* **Your goal**:
Copy out each line of the material in which the word "head" can be found.

* **Supplied material**:
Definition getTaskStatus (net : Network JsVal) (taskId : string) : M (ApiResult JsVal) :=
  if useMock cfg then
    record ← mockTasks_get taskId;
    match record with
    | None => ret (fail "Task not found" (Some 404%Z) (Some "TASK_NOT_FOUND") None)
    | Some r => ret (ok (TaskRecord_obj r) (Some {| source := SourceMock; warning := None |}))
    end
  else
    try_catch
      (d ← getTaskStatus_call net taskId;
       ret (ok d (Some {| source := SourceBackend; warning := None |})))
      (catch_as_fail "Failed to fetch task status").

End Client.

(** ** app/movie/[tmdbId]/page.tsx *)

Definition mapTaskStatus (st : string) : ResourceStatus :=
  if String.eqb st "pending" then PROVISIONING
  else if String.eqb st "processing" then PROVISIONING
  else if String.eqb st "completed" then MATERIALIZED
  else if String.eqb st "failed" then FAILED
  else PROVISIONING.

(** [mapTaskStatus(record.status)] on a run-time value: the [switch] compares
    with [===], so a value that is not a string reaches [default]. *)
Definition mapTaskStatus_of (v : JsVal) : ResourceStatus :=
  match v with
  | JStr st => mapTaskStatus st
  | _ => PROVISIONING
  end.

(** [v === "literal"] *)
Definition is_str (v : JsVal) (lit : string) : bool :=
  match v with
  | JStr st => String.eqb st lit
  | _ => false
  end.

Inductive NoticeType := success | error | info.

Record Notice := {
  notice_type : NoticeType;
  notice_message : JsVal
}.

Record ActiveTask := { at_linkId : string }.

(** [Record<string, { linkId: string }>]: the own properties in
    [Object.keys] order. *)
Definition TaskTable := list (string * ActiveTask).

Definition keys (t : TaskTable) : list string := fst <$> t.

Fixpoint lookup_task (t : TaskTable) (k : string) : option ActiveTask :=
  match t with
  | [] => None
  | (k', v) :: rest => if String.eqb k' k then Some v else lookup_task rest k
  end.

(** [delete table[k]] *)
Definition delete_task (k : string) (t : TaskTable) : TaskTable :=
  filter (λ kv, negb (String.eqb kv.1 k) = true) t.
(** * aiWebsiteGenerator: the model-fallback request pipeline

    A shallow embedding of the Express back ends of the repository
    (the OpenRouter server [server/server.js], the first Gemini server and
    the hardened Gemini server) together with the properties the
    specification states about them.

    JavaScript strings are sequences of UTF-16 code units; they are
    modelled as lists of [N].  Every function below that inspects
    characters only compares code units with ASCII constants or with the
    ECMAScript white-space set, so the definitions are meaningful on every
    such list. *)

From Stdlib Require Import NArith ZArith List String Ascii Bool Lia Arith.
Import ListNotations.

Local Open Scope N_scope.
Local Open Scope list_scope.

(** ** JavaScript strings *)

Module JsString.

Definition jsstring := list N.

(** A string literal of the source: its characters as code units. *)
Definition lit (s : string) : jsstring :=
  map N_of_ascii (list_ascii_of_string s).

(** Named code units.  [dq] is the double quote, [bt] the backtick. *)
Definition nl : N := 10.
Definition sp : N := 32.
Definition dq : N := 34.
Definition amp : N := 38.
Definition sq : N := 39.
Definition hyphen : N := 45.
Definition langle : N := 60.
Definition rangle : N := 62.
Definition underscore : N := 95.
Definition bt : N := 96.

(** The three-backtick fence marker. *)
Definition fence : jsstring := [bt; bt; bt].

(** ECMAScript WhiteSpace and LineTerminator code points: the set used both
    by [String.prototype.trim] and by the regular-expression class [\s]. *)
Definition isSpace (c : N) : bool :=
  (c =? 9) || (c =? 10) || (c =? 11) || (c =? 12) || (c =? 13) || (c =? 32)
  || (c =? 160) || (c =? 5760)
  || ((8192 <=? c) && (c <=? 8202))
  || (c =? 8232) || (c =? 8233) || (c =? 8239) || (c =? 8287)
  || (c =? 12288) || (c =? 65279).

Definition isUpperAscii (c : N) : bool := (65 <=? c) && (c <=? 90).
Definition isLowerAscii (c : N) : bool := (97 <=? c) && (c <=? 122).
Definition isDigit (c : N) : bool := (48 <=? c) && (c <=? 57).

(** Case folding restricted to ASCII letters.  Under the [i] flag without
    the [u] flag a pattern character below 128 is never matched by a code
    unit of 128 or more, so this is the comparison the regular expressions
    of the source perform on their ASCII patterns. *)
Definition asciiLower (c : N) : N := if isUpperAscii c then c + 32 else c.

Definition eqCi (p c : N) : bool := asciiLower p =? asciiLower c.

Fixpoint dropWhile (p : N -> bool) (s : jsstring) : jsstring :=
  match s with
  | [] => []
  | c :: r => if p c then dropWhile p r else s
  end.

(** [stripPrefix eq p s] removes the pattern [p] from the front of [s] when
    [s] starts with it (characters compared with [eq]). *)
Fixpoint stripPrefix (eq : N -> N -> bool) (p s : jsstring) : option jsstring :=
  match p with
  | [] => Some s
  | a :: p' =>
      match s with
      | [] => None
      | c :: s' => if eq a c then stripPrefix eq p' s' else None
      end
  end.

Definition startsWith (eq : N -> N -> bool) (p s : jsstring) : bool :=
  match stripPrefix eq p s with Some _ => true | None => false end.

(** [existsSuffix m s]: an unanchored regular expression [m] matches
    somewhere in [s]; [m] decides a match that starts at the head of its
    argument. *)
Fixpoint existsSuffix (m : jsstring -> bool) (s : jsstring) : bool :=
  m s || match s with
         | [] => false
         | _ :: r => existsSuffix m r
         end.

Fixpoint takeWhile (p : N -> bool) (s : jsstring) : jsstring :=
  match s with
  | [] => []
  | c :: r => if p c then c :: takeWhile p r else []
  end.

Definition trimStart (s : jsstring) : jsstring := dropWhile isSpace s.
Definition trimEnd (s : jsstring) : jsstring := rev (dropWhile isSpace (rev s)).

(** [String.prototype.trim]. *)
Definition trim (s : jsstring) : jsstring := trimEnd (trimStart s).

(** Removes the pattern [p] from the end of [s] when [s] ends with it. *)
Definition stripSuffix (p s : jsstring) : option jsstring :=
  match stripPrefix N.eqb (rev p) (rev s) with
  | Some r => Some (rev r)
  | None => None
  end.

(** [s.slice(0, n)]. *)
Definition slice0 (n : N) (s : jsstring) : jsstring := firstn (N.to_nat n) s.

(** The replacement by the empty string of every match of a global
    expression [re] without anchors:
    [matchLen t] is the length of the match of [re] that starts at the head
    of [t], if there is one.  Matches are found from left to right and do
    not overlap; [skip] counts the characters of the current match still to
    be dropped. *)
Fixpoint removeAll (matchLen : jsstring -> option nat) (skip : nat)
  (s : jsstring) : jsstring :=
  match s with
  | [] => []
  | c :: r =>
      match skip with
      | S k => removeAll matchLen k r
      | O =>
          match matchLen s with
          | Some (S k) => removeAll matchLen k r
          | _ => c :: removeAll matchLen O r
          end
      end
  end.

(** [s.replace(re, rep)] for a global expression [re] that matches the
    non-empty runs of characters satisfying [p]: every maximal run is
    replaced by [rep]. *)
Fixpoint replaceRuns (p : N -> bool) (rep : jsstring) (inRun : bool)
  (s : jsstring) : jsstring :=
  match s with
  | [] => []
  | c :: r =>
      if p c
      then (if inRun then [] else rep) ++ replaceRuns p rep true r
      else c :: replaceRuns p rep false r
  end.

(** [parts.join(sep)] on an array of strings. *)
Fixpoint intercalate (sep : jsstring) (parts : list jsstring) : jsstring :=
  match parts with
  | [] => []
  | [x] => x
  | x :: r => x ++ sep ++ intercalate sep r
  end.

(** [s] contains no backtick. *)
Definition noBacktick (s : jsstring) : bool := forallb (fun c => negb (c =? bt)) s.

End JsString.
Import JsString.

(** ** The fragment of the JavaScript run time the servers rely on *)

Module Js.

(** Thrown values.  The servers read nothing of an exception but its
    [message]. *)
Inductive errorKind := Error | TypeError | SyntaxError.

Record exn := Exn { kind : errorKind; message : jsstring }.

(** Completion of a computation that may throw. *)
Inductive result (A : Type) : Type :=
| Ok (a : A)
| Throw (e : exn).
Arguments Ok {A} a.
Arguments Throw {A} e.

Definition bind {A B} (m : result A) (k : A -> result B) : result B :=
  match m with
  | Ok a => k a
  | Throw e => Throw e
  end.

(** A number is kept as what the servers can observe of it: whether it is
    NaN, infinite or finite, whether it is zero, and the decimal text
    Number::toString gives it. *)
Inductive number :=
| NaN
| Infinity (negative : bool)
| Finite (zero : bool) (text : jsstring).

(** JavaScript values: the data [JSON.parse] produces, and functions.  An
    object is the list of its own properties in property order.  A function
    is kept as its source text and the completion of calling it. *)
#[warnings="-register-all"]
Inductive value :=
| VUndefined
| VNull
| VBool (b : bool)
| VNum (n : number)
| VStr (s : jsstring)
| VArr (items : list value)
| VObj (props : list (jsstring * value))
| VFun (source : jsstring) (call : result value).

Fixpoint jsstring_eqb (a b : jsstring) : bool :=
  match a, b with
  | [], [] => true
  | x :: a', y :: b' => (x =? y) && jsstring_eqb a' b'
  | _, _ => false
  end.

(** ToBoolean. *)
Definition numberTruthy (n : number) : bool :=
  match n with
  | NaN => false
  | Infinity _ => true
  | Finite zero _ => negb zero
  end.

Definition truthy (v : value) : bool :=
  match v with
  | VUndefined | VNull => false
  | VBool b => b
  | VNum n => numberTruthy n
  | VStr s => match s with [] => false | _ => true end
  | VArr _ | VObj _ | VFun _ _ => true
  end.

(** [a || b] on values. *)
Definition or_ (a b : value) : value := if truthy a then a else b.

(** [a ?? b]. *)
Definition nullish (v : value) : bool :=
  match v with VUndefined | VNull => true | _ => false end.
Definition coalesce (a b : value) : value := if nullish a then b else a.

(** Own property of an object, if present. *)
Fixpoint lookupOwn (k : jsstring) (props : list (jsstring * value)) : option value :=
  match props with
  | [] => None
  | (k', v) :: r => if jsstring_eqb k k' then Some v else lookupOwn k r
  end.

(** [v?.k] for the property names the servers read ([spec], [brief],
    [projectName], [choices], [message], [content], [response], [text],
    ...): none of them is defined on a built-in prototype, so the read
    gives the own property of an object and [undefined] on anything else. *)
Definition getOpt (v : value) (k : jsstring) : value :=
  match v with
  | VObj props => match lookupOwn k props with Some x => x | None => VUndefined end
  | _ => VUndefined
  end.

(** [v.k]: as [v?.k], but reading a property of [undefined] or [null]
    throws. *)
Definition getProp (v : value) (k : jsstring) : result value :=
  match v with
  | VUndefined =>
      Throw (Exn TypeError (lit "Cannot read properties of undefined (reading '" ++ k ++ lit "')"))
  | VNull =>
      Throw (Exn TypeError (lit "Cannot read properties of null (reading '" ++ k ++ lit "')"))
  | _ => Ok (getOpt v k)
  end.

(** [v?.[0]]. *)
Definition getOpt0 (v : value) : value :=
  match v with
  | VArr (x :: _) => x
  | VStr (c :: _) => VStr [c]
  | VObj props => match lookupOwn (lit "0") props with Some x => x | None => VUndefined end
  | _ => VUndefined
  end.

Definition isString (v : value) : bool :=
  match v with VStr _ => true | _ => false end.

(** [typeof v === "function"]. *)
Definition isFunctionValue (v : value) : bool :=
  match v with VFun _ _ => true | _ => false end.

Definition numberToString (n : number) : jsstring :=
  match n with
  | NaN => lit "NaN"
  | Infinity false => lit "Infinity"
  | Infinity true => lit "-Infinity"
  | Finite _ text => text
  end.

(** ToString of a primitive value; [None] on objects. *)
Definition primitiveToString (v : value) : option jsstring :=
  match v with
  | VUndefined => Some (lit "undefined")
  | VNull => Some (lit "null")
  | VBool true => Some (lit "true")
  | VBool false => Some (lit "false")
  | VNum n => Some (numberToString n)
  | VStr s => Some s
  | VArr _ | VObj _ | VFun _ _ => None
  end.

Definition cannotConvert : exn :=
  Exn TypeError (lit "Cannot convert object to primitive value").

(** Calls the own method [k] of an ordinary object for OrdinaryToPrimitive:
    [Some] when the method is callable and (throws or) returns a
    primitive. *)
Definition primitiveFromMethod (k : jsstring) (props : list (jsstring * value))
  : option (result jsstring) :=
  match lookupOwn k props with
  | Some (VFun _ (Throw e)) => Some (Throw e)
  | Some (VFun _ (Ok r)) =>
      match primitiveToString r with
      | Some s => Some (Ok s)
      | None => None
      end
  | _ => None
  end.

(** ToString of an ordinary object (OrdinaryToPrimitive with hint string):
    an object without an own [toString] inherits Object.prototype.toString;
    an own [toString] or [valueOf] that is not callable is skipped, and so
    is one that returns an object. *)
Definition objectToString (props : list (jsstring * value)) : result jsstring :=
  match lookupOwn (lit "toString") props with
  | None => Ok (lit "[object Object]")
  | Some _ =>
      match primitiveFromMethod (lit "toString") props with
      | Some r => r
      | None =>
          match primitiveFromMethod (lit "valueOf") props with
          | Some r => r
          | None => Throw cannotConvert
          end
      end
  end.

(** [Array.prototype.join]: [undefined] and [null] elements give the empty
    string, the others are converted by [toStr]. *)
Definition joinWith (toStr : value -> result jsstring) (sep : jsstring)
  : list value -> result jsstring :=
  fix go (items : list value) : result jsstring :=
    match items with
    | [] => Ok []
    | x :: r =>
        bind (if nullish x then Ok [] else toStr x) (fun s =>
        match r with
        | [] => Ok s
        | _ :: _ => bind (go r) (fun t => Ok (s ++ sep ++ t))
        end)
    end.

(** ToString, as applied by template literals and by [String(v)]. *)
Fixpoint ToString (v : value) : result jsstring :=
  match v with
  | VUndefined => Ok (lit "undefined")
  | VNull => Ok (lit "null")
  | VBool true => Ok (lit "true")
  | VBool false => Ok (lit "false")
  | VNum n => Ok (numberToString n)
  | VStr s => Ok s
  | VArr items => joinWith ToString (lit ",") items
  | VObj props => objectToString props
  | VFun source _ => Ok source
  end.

* **The completed task**:
    somewhere in [s]; [m] decides a match that starts at the head of its
    [matchLen t] is the length of the match of [re] that starts at the head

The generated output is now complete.